Trian continues to believe all four of its highly qualified nominees, including Mr. Winkleblack and Mr. Zatta, are needed in the DuPont boardroom to help DuPont make the improvements necessary to return the Company to its former greatness. We urge you to vote the GOLD proxy card today to elect all four of Trian’s highly qualified nominees, who, if elected, pledge to work constructively with the Board and management to make DuPont GREAT again.


While we believe that we have already made an impact at DuPont, we also believe that there is much more value to be created. A vote for Trian’s nominees is a vote for four highly qualified individuals who will seek to work collaboratively with the Board to:




Assess the corporate structure and determine whether management is capable of achieving best-in-class revenue growth and margins with the existing portfolio or whether there is a need to separate the portfolio; Trian nominees are open-minded as to the best path forward




Eliminate excess corporate costs and ensure productivity initiatives hit the bottom line




Assess capital allocation including organic investments (R&D, capital expenditures, industrial biosciences initiatives), M&A, and balance sheet efficiency / capital return policies (increasing dividends)

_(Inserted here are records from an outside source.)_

(* ===== verification/Prelude.v ===== *)
(** * Accumulate: a verification library

    Accumulate is a blockchain whose state is a set of accounts named by URLs. Each
    account has Merkle chains; the hashes of all accounts form a binary Patricia tree;
    proofs are Merkle receipts; transactions are executed by one executor per type
    against a state manager, and produce synthetic transactions for other accounts.
    This library models the core of the Go implementation as executable definitions
    and proves the properties that make it correct.

    ** Conventions

    Go bytes are [Byte.byte], integers of a given width are [Z] with their wrap-around
    written out ([u64], [i64]), and a fallible Go function returns [res A]: [Ok], [Err]
    with a status and a message, or [Panic] for a run-time panic (a slice out of range,
    a blocked mutex, or a loop that ran out of fuel). A method that changes its receiver
    returns the new receiver. Maps are [gmap], slices lists, a possibly nil hash an
    [option]. Definitions keep the Go names; a type prefix is added where Go overloads
    a method name.

    ** Files, in order, and the code they model (paths under src/)

    - Prelude: bytes, machine integers, the [res] monad, hint databases, list lemmas.
    - Sha256: SHA-256 (FIPS 180-4), the language library's function the code calls.
    - Encoding: smt/common/helper.go and internal/encoding/utils.go.
    - Codec, CodecProofs: the field format, internal/encoding/writer.go and reader.go.
    - Storage: smt/storage (keys, the transaction interface as the class
      [KeyValueTxn] with its laws) and smt/storage/memory (database and batches).
    - MerkleTree: the specification, the tree hash [mth] of a list.
    - MerkleState: smt/managed/hash.go and merklestate.go.
    - Receipt: smt/managed/receipt.go.
    - Hasher: internal/encoding/hash/hasher.go.
    - Sha512 (the language library's function), DataEntry: protocol/data_entry.go,
      factom_data_entry.go and ComputeLiteDataAccountId.
    - Chain, ChainProofs: smt/managed/merklemanager.go, merklemanagerrange.go, the
      receipts of receipt.go and the lists of receiptlist.go, over a chain store that
      is a class with laws, with an instance over any key-value transaction.
    - Bpt, with BptKeys, BptMap, BptDirty, BptUpdate, BptProps, BptRange: smt/pmt
      (tree, nodes, values, manager, ranges, receipts) and the paging loop of VisitAccounts
      of internal/database/bpt.go.
    - SortUtil: internal/sortutil/sort.go, with a class of total comparisons.
    - Url, UrlProofs: pkg/url/url.go and txid.go, and the lite addresses of
      protocol/protocol.go.  UrlParse: Parse and ParseTxID, with the parser of the
      language's net/url package that they call.
    - Accounts, AccountsProofs: protocol/account_auth.go, txid_set.go,
      keys.go, authority.go, token_account.go, credits_account.go, lock.go and
      access_control.go.
    - AdiUrl: the remaining URLs of protocol/protocol.go, path joining, and the rules
      for identity URLs and account paths.
    - KeyPages, KeyPagesProofs: the operations of internal/chain/update_key_page.go,
      update_key.go and update_account_auth.go.
    - StateManager: internal/chain/state.go, state_cache.go, state_operation.go and
      state_state.go, internal/database/account.go (GetState, PutState, Commit) and
      record/set.go.
    - Executors, ExecutorProofs: Validate of SendTokens, BurnTokens, IssueTokens,
      AddCredits, LockAccount, UpdateKeyPage and UpdateAccountAuth, and Validate and
      DidFail of the synthetic deposits and burns, in internal/chain.
    - Creation: Validate of the executors that create accounts, write data or replace a
      key, and [Execute], the dispatch on the type of internal/block/executor.go.
    - WellFormed, ExecuteInv: the invariant of the accounts and of the tokens they hold,
      and its preservation by every executor.
    - Signatures: protocol/signature.go, network_def.go, rational.go, the signers of
      authority.go and of a transaction's status.
    - Fees: protocol/fee_schedule.go.
    - Signing, SigningProofs, Authorization: internal/block/signature.go and the readiness
      of user transactions in transaction.go, internal/database/signature_set.go, and the
      special rules of the executors in internal/chain.
    - Ledger: protocol/ledger.go and SyntheticLedger.Partition of system.go.
    - Exchange, ExchangeProofs: delivery of synthetic transactions with their receipts,
      internal/block/transaction.go, block_execute.go and signature.go.
    - Routing: internal/routing/tree.go, simple.go and the routing of router.go.
    - Enums: the enumerations of protocol, smt/managed, internal/errors and
      internal/api/v2/query (enums_gen.go).
    - Wire: what the generated marshallers are made of, with a law for each piece.
      TypesGeneral, TypesAccounts, TypesSignatures, TypesTransactions, TypesStatus: the
      types of protocol/types_gen.go with MarshalBinary, UnmarshalBinaryFrom and Copy, and
      the unions of unions_gen.go; receipts and errors.  TypesDatabase: the records of
      internal/database and its snapshots.  TypesQuery: internal/api/v2/query.
      TypesProps: their round trips, at any nesting.
    - Globals: internal/core/globals.go.
    - Process, ProcessProofs: ProcessTransaction, recordFailedTransaction and the network
      account updates of internal/block.
    - TransactionHash: protocol/transaction_hash.go.
    - Records, RecordsProofs: the records of internal/database/record (value.go,
      kv_store.go) and the batches of internal/database/batch.go, for any data model, with
      their specification, a stack of maps.
    - DataModel, DataModelProofs: the data model itself, internal/database/model_gen.go and
      smt/managed/model_gen.go, the encodable values of internal/database/record, and the
      laws of that data model.
    - DbChain: internal/database/chain.go and account_chains.go.
    - Counted: internal/database/record/counted.go.
    - Indexing: internal/indexing/chain.go.
    - Normalize: the splitting of envelopes of internal/chain/delivery.go.
    - Anchoring: the end of a block, internal/block/block_end.go, utils.go and the proofs of
      synthetic.go, the chain updates of internal/chain/state_state.go, and the receipts of
      internal/indexing/receipts.go.  AnchoringProofs, AnchoringBlocks: what the end of a
      block does to the chains.  BlockRuns: the invariant that it keeps, and the receipts that
      follow from it.
    - Builder: pkg/client/signing (the builder of signatures, keys and timestamps).
    - Anchors: the executors of internal/chain/partition_anchor.go and directory_anchor.go,
      and the building of anchors in internal/block/block_end.go, with internal/block/state.go
      and the scheduler of major blocks.
    - BlockBegin: the start of a block, internal/block/block_begin.go, with the signing of
      shared/shared.go and the production of synthetic transactions of synthetic.go.
    - AnchorsProofs, BlockBeginProofs, SyntheticSend, PartitionRuns, AnchorDelivery: a block of
      the directory and its anchor; the sending of synthetic transactions; runs of blocks that
      add entries, produce transactions and complete major blocks; what an anchor of the
      directory does on a partition, and the completion of a major block.

    ** What the theorems show

    - Merkle chains: the incremental state computes the tree hash of the elements
      added; the chain's store stays that of the list of elements; states, ranges and
      receipts at any height are those of the list; receipt lists validate.
    - Receipts: validation binds start, anchor and path up to hash collisions;
      combination and containment are sound; a structure's field receipts validate.
    - Patricia tree: it implements a finite map under Insert, Get and Update; its root
      hash depends on the map only, for every order in which the dirty nodes are
      visited; receipts validate; nodes survive the store; ranges list the map and the
      paging loop of the account visitor, on a tree in memory, runs on each entry once.
    - Encoding: structures read back as they were written; each helper's round trip;
      envelopes, accounts and other types that can be written survive their format, but for
      the fractions of a second of times, and are their own copies; the hash of a full
      transaction identifies it, but for the entries it writes;
      names of enumerations are read back.
    - Storage: committing a batch gives the parent the batch's view.
    - Database: nested batches of records over a key-value store answer like a stack of
      maps, for the whole data model with its formats; every record is found under the key
      of its accessor; counted lists are lists; chains are found by their names, and their
      ranges, receipts and entries are those of the list of entries; a search along an index
      chain ends and finds what is there.
    - Envelopes: an accepted envelope is split into deliveries with different hashes, each
      with the signatures that are for it.
    - URLs: Equal and Compare as relations on the components, a total order, and
      identifiers that agree on Equal URLs; transaction identifiers and lite addresses
      round trip; memoised methods answer like the plain ones; what was parsed is written
      so that it is parsed again to the same account, if nothing in it needs escaping.
    - Accounts: the exchange ledger implements a window of sequence numbers, the
      identifier set a set; key pages and authority lists keep their invariant under
      every operation.
    - Network: over any run of transactions on any partitions that meet the conditions of
      [executable] no tokens come into being and all accounts stay well formed, but for
      refused changes of the network's own accounts; synthetic transactions are executed in the order of
      their numbers, each once, and all of them when all arrive with receipts to known
      anchors and none is refused; a transaction that is
      ready has the votes its authorities require; routing follows the table.
    - Anchoring: over any run of blocks every entry of an anchored chain has a receipt to a
      root of its partition; a produced synthetic transaction is sent with a receipt to the root of its
      block; the directory proves the roots of the partitions in its anchor, which is sent to
      all of them; a partition executes on an anchor what waited for it, in order; a major
      block is completed when the last partition answers.
    - Signatures: what the builder signs or initiates is accepted by the executor, but for two
      uses of secp256k1 keys.
    - Fees: refunds never exceed what was paid less the fee of a failed transaction.
    - Parameters: the values a partition stores are those the others load.
    - Data entries and identity URLs: accepted entries survive their format, and the
      accepted identities are those of a simple grammar.
    - Executors: tokens moved equal tokens produced for SendTokens, IssueTokens,
      BurnTokens and AddCredits; a deposit settles or is returned in full.
    - Defects the model shows are stated as theorems about concrete inputs.

    ** Bounds and fuel

    A chain's mark power is between 1 and 61 and its height below 2^62, where Go's
    [int64] arithmetic does not wrap. Fuel: 10 bytes for a variable length integer (its
    width); 200 rounds when a receipt is built (each round raises the height, and
    heights stay below 64); 257 levels for a walk in the Patricia tree, whose keys have
    256 bits; the length of the argument plus one for the loops over a path, a slice
    or a key page; 64 for the bits of a mask; the length of the input plus two for the
    fields of a repeated field; the number of entries for a search along an index chain and
    one iteration for a range of a chain. Types that contain themselves (delegated signatures,
    anchors in bodies, causes of errors) are indexed by a depth, which the theorems
    quantify over; a time is a number of nanoseconds since 1970, of which the format keeps
    whole seconds. The theorems are about results, so running out of fuel would falsify them. The order in which Go iterates over the map of dirty
    nodes, or of chains that were updated, is an argument, any order that lists its keys. The
    search from the end of an index chain has the height of the chain as fuel, and what a
    theorem adds to chains is bounded so that their heights stay below 2^62.

    ** What is not modelled

    Unicode case folding beyond ASCII, the JSON format of the types, their IsValid (the
    flags of the fields read) and Equal in general.  The index records and the entries of
    the Patricia tree that committing an account writes: the state manager works on a map
    of accounts and the end of a block on a map of chains, not on the records.  In the block
    executor: the change of the global values at the end of a block, the requests for
    transactions that are missing, the capture of votes and evidence, the genesis block, and
    the sending of queued envelopes over the network.  Snapshots and third-party stores are
    file I/O, and the network node, the APIs, the command line and the explorer are glue
    around the parts above.  The tree that VisitAccounts walks is loaded from the store node by
    node; here it is in memory.  Records hold immutable values, where the code holds pointers.

    Code outside the repository is an argument: the curves and hashes of the signature
    packages ([Crypto], [SigningCrypto], with the law of [SigningLaws] that what a key signs
    verifies with its public key), the Unicode tables ([UnicodeTables]), the schedule of major
    blocks, which a cron expression gives, and the sort of the language, which is any sort by
    the given order.  The router is an argument where an executor or a block uses it; Routing
    models it. *)

From Stdlib Require Strings.Byte.
From stdpp Require Export base numbers gmap strings option countable list.
From stdpp Require Import sorting.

Improve corporate governance including transparency of business performance, alignment of compensation programs with performance, and overall accountability for promised performance

Trian has a long track record of improving the operating results of the underperforming companies in which we invest, and we pride ourselves on working collaboratively with management teams and boards to assure management accountability and enhanced engagement in the boardroom. We encourage you to review the comments of directors who have served on boards with Trian’s Principals, which are available at www.DuPontCanBeGreat.com. As ISS states, the “testimonials from prior boards on which Peltz has served suggest this is ultimately not a ‘shadow management team’ so much as a commitment to ensuring informed and effective advocacy participation in the boardroom.”




If you agree that this election is about holding DuPont’s management accountable for underperformance and ensuring that the Board includes directors who will work hard for all stockholders to help make DuPont GREAT again, we urge you to vote the GOLD proxy card today to elect Nelson Peltz, John H. Myers, Arthur B. Winkleblack, and Robert J. Zatta. Your vote is important, no matter how many or how few shares you own.

More information about Trian and our four highly qualified director nominees can be found on our website at:


You may vote by telephone, Internet or by signing, dating and returning the GOLD proxy card in the postage-paid envelope provided. Your vote is extremely important. Please discard any white proxy cards you have received from DuPont. If you have already returned a white proxy card, you can change your vote simply by signing, dating and returning a GOLD proxy card today. Only your latest dated proxy card will be counted.

We look forward to moving past this election and working constructively with members of management and the Board to continue to effect positive change at DuPont for the benefit of all stockholders. We greatly appreciate the support that we have received so far and we urge all stockholders to vote for our nominees on the GOLD proxy card so that together we can make DuPont GREAT again.









Nelson Peltz
Founding Partner &
Chief Executive


Peter May
Founding Partner &


Ed Garden
Founding Partner &
Chief Investment

The views expressed in this letter represent the opinions of Trian Fund Management, L.P. (“Trian”) and the investment funds it manages that hold shares of E.I. du Pont de Nemours and Company (collectively, Trian with such funds, “Trian Partners”), and are based on publicly available information with respect to E. I. du Pont de Nemours and Company (the “Company”). Trian Partners recognizes that there may be confidential information in the possession of the Company that could lead it to disagree with Trian Partners’ conclusions. Trian Partners reserves the right to change any of its opinions expressed herein at any time as it deems appropriate. Trian Partners disclaims any obligation to update the information or opinions contained in this letter.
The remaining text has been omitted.